While there is a longstanding interest in defining state fluctuations in human neurophysiology on short time scales (microstates, see Fingelkurts and Fingelkurts, 2010; Van De Ville et al., 2010; Latchoumane and Jaeseung, 2011), the best defined stable neural state change is that seen between awake and asleep, where both clear behavioral and electrophysiological changes have been well characterized (Hobson and Pace-Schott, 2002; Saper et al., 2005; McCarley, 2007). This shift in neurobehavioral state is generally seen as representing a global change in brain state reflected not only in shifts in electrophysiological signaling, but also in metabolic activity (Braun et al., 1997; Maquet and Phillips, 1998). While a global shift to a changed neurophysiological state with a reduced level of metabolic activity is well established in slow wave sleep (SWS), recent work has shown local variation in sleep state (Dang-Vu et al., 2010; Mascetti et al., 2011; Vyazovskiy et al., 2011). Of the states represented in normal human sleep, the best characterized is that of SWS, in which recent studies of spatial dynamics have shown distinct changes in small-world network connectivity (Spoormaker et al., 2010; Larson-Prior et al., 2011). Similarly, investigation of temporal scale-free behaviors has revealed potentially stable shifts in power-law scaling between awake and SWS states (Freeman and Zhai, 2009; He et al., 2010).

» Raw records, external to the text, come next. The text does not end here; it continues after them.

(** C2: the price of order 2 is the price of order 0, the external
    flat-volatility price at volatility [sqrt(avgvar)], plus
    [0.5*var*d2_var(strike, spot, texp, cp)], where
    [(avgvar, var) = avgvar_mv(sigma, texp)]. *)
Theorem price_order_2_is_order_0_plus_correction
  (m : HestonUncorrBallRoma1994) (strike spot texp : F) (cp : Z)
  (avgvar var : F) :
  avgvar_mv m (sigma m) texp = Ok (avgvar, var) ->
  exists price0 : F,
    snd (price_of (with_order 0 m) strike spot texp cp) = Ok price0
    /\ price0 = Bsm_price (np_sqrt avgvar) (intr m) (divr m)
                  strike spot texp cp
    /\ snd (price_of (with_order 2 m) strike spot texp cp)
       = Ok (price0
             + c0_5 * var
               * Bsm_d2_var (np_sqrt avgvar) (intr m) (divr m)
                   strike spot texp cp).
Proof.
  intros H. eexists. split; [| split; [reflexivity |]].
  - rewrite (@price_result (with_order 0 m) _ _ _ _ avgvar var) by exact H.
    reflexivity.
  - rewrite (@price_result (with_order 2 m) _ _ _ _ avgvar var) by exact H.
    reflexivity.
Qed.

(** C5: orders 0 and 1 return the flat-volatility price unmodified, an
    order above 2 raises the error naming the order, and only order 2
    adds the corrective term. *)
Theorem price_order_dispatch
  (m : HestonUncorrBallRoma1994) (strike spot texp : F) (cp : Z)
  (avgvar var : F) :
  avgvar_mv m (sigma m) texp = Ok (avgvar, var) ->
  let result := snd (price_of m strike spot texp cp) in
  let price0 := base m avgvar strike spot texp cp in
  let price2 := price0 + c0_5 * var * d2 m avgvar strike spot texp cp in
  let unsupported :=
    Raise (ValueError ("Not implemented for approx order: "
                       ++ string_of_Z (order m))%string) in
  (order m = 0%Z \/ order m = 1%Z -> result = Ok price0)
  /\ ((2 < order m)%Z -> result = unsupported)
  /\ (order m = 2%Z -> result = Ok price2)
  /\ (order m <> 2%Z -> result = Ok price0 \/ result = unsupported).
Proof.
  intros H. cbv zeta.
  rewrite (@price_result m strike spot texp cp avgvar var H).
  destruct (Z.eqb_spec (order m) 2) as [E2 | N2];
    [| destruct (Z.gtb_spec (order m) 2) as [G2 | L2]].
  - repeat split; intros; try lia; reflexivity.
  - repeat split; intros; try lia; try reflexivity. now right.
  - repeat split; intros; try lia; try reflexivity. now left.
Qed.

(** C8: the price does not depend on [rho]; [rho] decides only whether
    a line is printed, and the computation goes on either way. *)
Theorem price_ignores_rho
  (m : HestonUncorrBallRoma1994) (r : F) (strike spot texp : F) (cp : Z) :
  snd (price_of (with_rho' r m) strike spot texp cp)
  = snd (price_of m strike spot texp cp)
  /\ fst (price_of m strike spot texp cp)
     = if isclose0 (rho m) then []
       else ["Pricing ignores rho = " ++ repr (rho m) ++ "."]%string.
Proof.
  split.
  - reflexivity.
  - unfold price. cbn [fst]. now destruct (isclose0 (rho m)).
Qed.

End Price.

Example string_of_Z_3 : string_of_Z 3 = "3"%string.
Proof. reflexivity. Qed.

Lemma avgvar_mv_scenario :
  avgvar_mv (lift scenario) (Fin (sigmaR scenario)) (Fin 1)
  = Ok (Fin (avg_mean_R scenario (sigmaR scenario) 1),
        Fin (avg_var_R scenario (sigmaR scenario) 1)).
Proof.
  apply avgvar_mv_ideal. simpl. lra.
Defined.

Shifts in scale-free behavior with state can be compared using log–log plots of the power of brain electrical activity across the frequency spectrum, which have been shown to exhibit linear segments across decades of frequency (Linkenkaer-Hansen et al., 2001; Freeman and Zhai, 2009; Milstein et al., 2009; He et al., 2010). Fitting log transformed power data with a line provides a measurement of scale-free activity, where the slope is an index of the nature of the relationship. The power scale exponent provides information on the analyzed signal, with white noise having a slope of 0 (indicating no scale-free behavior), and pink noise a slope of negative one (indicating 1/f scale-free behavior). Measurements using EEG power have yielded exponent values of less than negative one, varying between −1 and −4 (Freeman and Zhai, 2009; Milstein et al., 2009; He et al., 2010). Such a relationship indicates that with measurements at lower frequencies, electrocorticographic (ECoG) power rises exponentially, attenuated only by our ability to both accurately measure low frequency ECoG without artifacts and to collect ECoG for long enough periods to adequately capture the lowest frequencies. With human scalp EEG, the ability to measure high frequency brain activity is also limited. Scalp electrodes measure the electrical field generated by neural activity at some distance from the cellular generators, through the skull and other tissues, which filter and attenuate the electrical signal measured at the scalp. Recording electrical activity directly from the brain through the placement of subdural electrodes on the cortical surface provides an opportunity for measuring brain activity closer to the generators, with increased signal amplitude improving and enabling the resolution of higher frequency brain activity necessary for optimal characterization of scale-free indices.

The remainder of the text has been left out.